● **WORK INSTRUCTION**
Find "assert (k_global_mats k !! (1 *" and "intros Hnd. rewrite NoDup_alt in Hnd." in the records below. Copy the lines holding them and every line between, exactly, and no others.

● **RECORDS SHOWN**

(** X11. An interface built with a mapping extracts every mapping
    coefficient of its kernel from the mapping object: the [i]-th
    coefficient is assigned from [mapping._fields[i]._coeffs._data]. *)
Theorem interface_extracts_mapping_coefficients
    k iname m iirm ibackend itf i c :
  GltInterface_new (AKernel k) iname (Some m) iirm ibackend = Ok itf →
  mapping_coeffs k !! i = Some c →
  Assign [c] (EObj (DottedName (Indexed (DottedName (Symbol "mapping") ["_fields"]) i)
                      ["_coeffs"; "_data"]))
  ∈ fd_body (i_func itf).
Proof.
  intros Hi Hc. apply GltInterface_new_fields in Hi as (_&_&Hi).
  unfold GltInterface_initialize in Hi. injection Hi as _ _ _ ->. simpl.
  match goal with
  | |- context [imap ?f (mapping_coeffs k)] =>
      assert (Assign [c] (EObj (DottedName
                (Indexed (DottedName (Symbol "mapping") ["_fields"]) i)
                ["_coeffs"; "_data"])) ∈ imap f (mapping_coeffs k)) as Hin
  end.
  { apply list_elem_of_lookup. exists i. by rewrite list_lookup_imap, Hc. }
  destruct (k_global_mats k) as [|M0 [|M1 l]];
    rewrite !elem_of_app; eauto 10.
Qed.

(** X12. An interface built without a mapping from a kernel that has one --
    the mapping is a parameter of [GltInterface] of its own, [None] by
    default -- and whose form lists no field, calls the kernel without the
    degrees, spans and basis tables the kernel declares: the call is short by
    three arguments per dimension and by the kernel's field coefficients. *)
Theorem interface_without_mapping_calls_short
    expr spaces name m irm backend k iname iirm ibackend itf :
  GltKernel_new expr spaces name (Some m) irm backend = Ok k →
  GltInterface_new (AKernel k) iname None iirm ibackend = Ok itf →
  form_fields (form expr) = [] →
  ∃ args, kernel_call_args itf = Some args ∧
    length (kd_args (k_func k))
    = length args + 3 * ldim expr
      + length (symbol_atoms_ScalarField (reduced_symbol expr spaces (Some m))).
Proof.
  intros Hk Hi Hff.
  apply GltKernel_new_fields in Hk as (He&_&Hc&Hb&Hm&_&Hem&_&_&Hargs&_).
  apply GltInterface_new_fields in Hi as (Hik&_&Hi).
  exists (interface_call_arguments k None). split.
  { unfold kernel_call_args. rewrite Hik.
    replace (i_func itf) with
      (GltInterface_initialize k (default_name "interface" (k_tag k) iname) None).2
      by (by rewrite <- Hi).
    apply find_call_interface. }
  unfold function_args in Hargs. rewrite decide_False in Hargs by (by intros [_ ?]).
  unfold grid_tables in Hargs. rewrite decide_False in Hargs by (by intros [_ ?]).
  simpl in Hargs. injection Hargs as <-.
  unfold interface_call_arguments. rewrite He, Hff. simpl.
  unfold kernel_build_arguments.
  rewrite Hb, Hc, Hm.
  assert (length (fields_coeffs_of (renamed_symbol expr spaces (Some m)) (ldim expr))
          = length (symbol_atoms_ScalarField (reduced_symbol expr spaces (Some m))))
    as Hfc.
  { unfold fields_coeffs_of, indexed_variables, field_atoms.
    rewrite !length_fmap, set_iter_perm. by rewrite symbol_atoms_ScalarField_renamed. }
  assert (length (local_mapping_coeffs (k_eval_mapping k) (ldim expr))
          = length (mapping_coeffs k)) as Hmc.
  { unfold local_mapping_coeffs, mapping_coeffs, indexed_variables.
    destruct (k_eval_mapping k); simpl; by rewrite ?length_fmap. }
  case_decide; rewrite !length_app, ?Hfc, ?Hmc;
    unfold variables_range, indexed_variables_range, range_names;
    rewrite !length_fmap, !length_seq; simpl; lia.
Qed.

(** X13. The output matrices are named by writing the row index and the
    column index one after the other, so in a symbol with more than eleven
    rows and columns the cells (1,11) and (11,1) get the same name. *)
Theorem large_matrix_output_names_collide
    expr spaces name mapping irm backend k im r c entry :
  GltKernel_new expr spaces name mapping irm backend = Ok k →
  reduced_symbol expr spaces mapping = DenseMatrix im r c entry →
  11 < r → 11 < c →
  1 * c + 11 ≠ 11 * c + 1 ∧
  k_global_mats k !! (1 * c + 11) = Some (IndexedBase "symbol_111") ∧
  k_global_mats k !! (11 * c + 1) = Some (IndexedBase "symbol_111") ∧
  ¬ NoDup (str <$> k_global_mats k).
Proof.
  intros Hk Hs Hr Hc.
  apply GltKernel_new_fields in Hk as (_&_&_&_&Hm&_). rewrite Hs in Hm. simpl in Hm.
  assert (k_global_mats k !! (1 * c + 11) = Some (IndexedBase "symbol_111")) as H1.
  { rewrite Hm. unfold global_mats_of.
    by rewrite list_lookup_fmap, lookup_cell_indices by lia. }
  assert (k_global_mats k !! (11 * c + 1) = Some (IndexedBase "symbol_111")) as H2.
  { rewrite Hm. unfold global_mats_of.
    by rewrite list_lookup_fmap, lookup_cell_indices by lia. }
  split; [lia|]. split; [done|]. split; [done|].
  intros Hnd. rewrite NoDup_alt in Hnd.
  assert (1 * c + 11 = 11 * c + 1); [|lia].
  apply (Hnd _ _ "symbol_111"); rewrite list_lookup_fmap; [by rewrite H1|by rewrite H2].
Qed.

End InterfaceBody.

(** ** The further properties at concrete inputs *)

Import MoreExamples.

Lemma kernel_build_unbound_tables_witness :
  scalar_field_dependent (reduced_symbol (SE := engine_of unlisted_field_symbol)
                     unlisted_field (V1, V1) None) ∧
  form_fields (form unlisted_field) = [] ∧
  GltKernel_new (SE := engine_of unlisted_field_symbol) (PY := insertion_order)
    unlisted_field (V1, V1) None None None (Some python) = Raise UnboundLocalError.
Proof.
  assert (scalar_field_dependent (reduced_symbol (SE := engine_of unlisted_field_symbol)
                             unlisted_field (V1, V1) None)) as Hfd
    by (vm_compute; discriminate).
  split; [exact Hfd|]. split; [reflexivity|].
  exact (kernel_build_unbound_tables (SE := engine_of unlisted_field_symbol)
           (PY := insertion_order) unlisted_field (V1, V1) None None (Some python)
           Hfd eq_refl).
Defined.

Lemma kernel_build_backend_errors_witness :
  GltKernel_new (SE := engine_of two_fields_symbol) (PY := insertion_order)
    two_fields (V1, V1) None None None None = Raise TypeError ∧
  GltKernel_new (SE := engine_of two_fields_symbol) (PY := insertion_order)
    two_fields (V1, V1) None None None (Some nameless) = Raise KeyError ∧
  GltKernel_new (SE := engine_of two_fields_symbol) (PY := insertion_order)
    two_fields (V1, V1) None None None (Some pyccel) = Raise NameError.
Proof.
  assert (scalar_field_dependent (reduced_symbol (SE := engine_of two_fields_symbol)
                             two_fields (V1, V1) None) →
          form_fields (form two_fields) ≠ [] ∨ (None : option Mapping) ≠ None) as Hf
    by (intros _; left; vm_compute; discriminate).
  split; [|split].
  - exact (proj1 (kernel_build_backend_errors (SE := engine_of two_fields_symbol)
                    (PY := insertion_order) two_fields (V1, V1) None None None None Hf)
             eq_refl).
  - exact (proj1 (proj2 (kernel_build_backend_errors (SE := engine_of two_fields_symbol)
                    (PY := insertion_order) two_fields (V1, V1) None None None
                    (Some nameless) Hf)) nameless eq_refl ltac:(vm_compute; reflexivity)).
  - exact (proj2 (proj2 (kernel_build_backend_errors (SE := engine_of two_fields_symbol)
                    (PY := insertion_order) two_fields (V1, V1) None None None
                    (Some pyccel) Hf)) pyccel eq_refl ltac:(vm_compute; reflexivity)).
Defined.

Lemma kernel_backend_metadata_witness :
  ∃ k, GltKernel_new (SE := engine_of poisson_symbol) (PY := insertion_order)
         poisson (V2, V2) None None None (Some pythran) = Ok k ∧
       kd_decorators (k_func k) = NoDecorator ∧
       kd_header (k_func k) = Some (k_name k, kd_args (k_func k)).
Proof.
  eexists. split; [vm_compute; reflexivity|].
  destruct (kernel_backend_metadata (SE := engine_of poisson_symbol)
              (PY := insertion_order) poisson (V2, V2) None None None (Some pythran) _
              ltac:(vm_compute; reflexivity)) as (b & n & Hb & Hn & _ & Hd & Hh).
  injection Hb as <-. vm_compute in Hn. injection Hn as <-.
  split; [exact Hd|exact Hh].
Defined.

Lemma create_ast_wiring_witness :
  ∃ k itf,
    _create_ast (SE := engine_of system_symbol) (PY := insertion_order)
      python (V2, V2) system "t" (Some M) None = Ok (k, itf) ∧
    k_backend k = Some python ∧ k_is_rational_mapping k = None ∧
    ∃ em, k_eval_mapping k = Some em ∧ em_is_rational_mapping em = None.
Proof.
  eexists _, _. split; [vm_compute; reflexivity|].
  destruct (create_ast_wiring (SE := engine_of system_symbol) (PY := insertion_order)
              python (V2, V2) system "t" (Some M) None _ _
              ltac:(vm_compute; reflexivity))
    as (_&_&_&_&_&_&_&Hb&_&Hr&_&Hem).
  split; [exact Hb|]. split; [exact Hr|].
  eexists. split; [vm_compute; reflexivity|]. apply Hem. vm_compute. reflexivity.
Defined.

● **RESPONSE FOR THIS EXERCISE**
  assert (k_global_mats k !! (1 * c + 11) = Some (IndexedBase "symbol_111")) as H1.
  { rewrite Hm. unfold global_mats_of.
    by rewrite list_lookup_fmap, lookup_cell_indices by lia. }
  assert (k_global_mats k !! (11 * c + 1) = Some (IndexedBase "symbol_111")) as H2.
  { rewrite Hm. unfold global_mats_of.
    by rewrite list_lookup_fmap, lookup_cell_indices by lia. }
  split; [lia|]. split; [done|]. split; [done|].
  intros Hnd. rewrite NoDup_alt in Hnd.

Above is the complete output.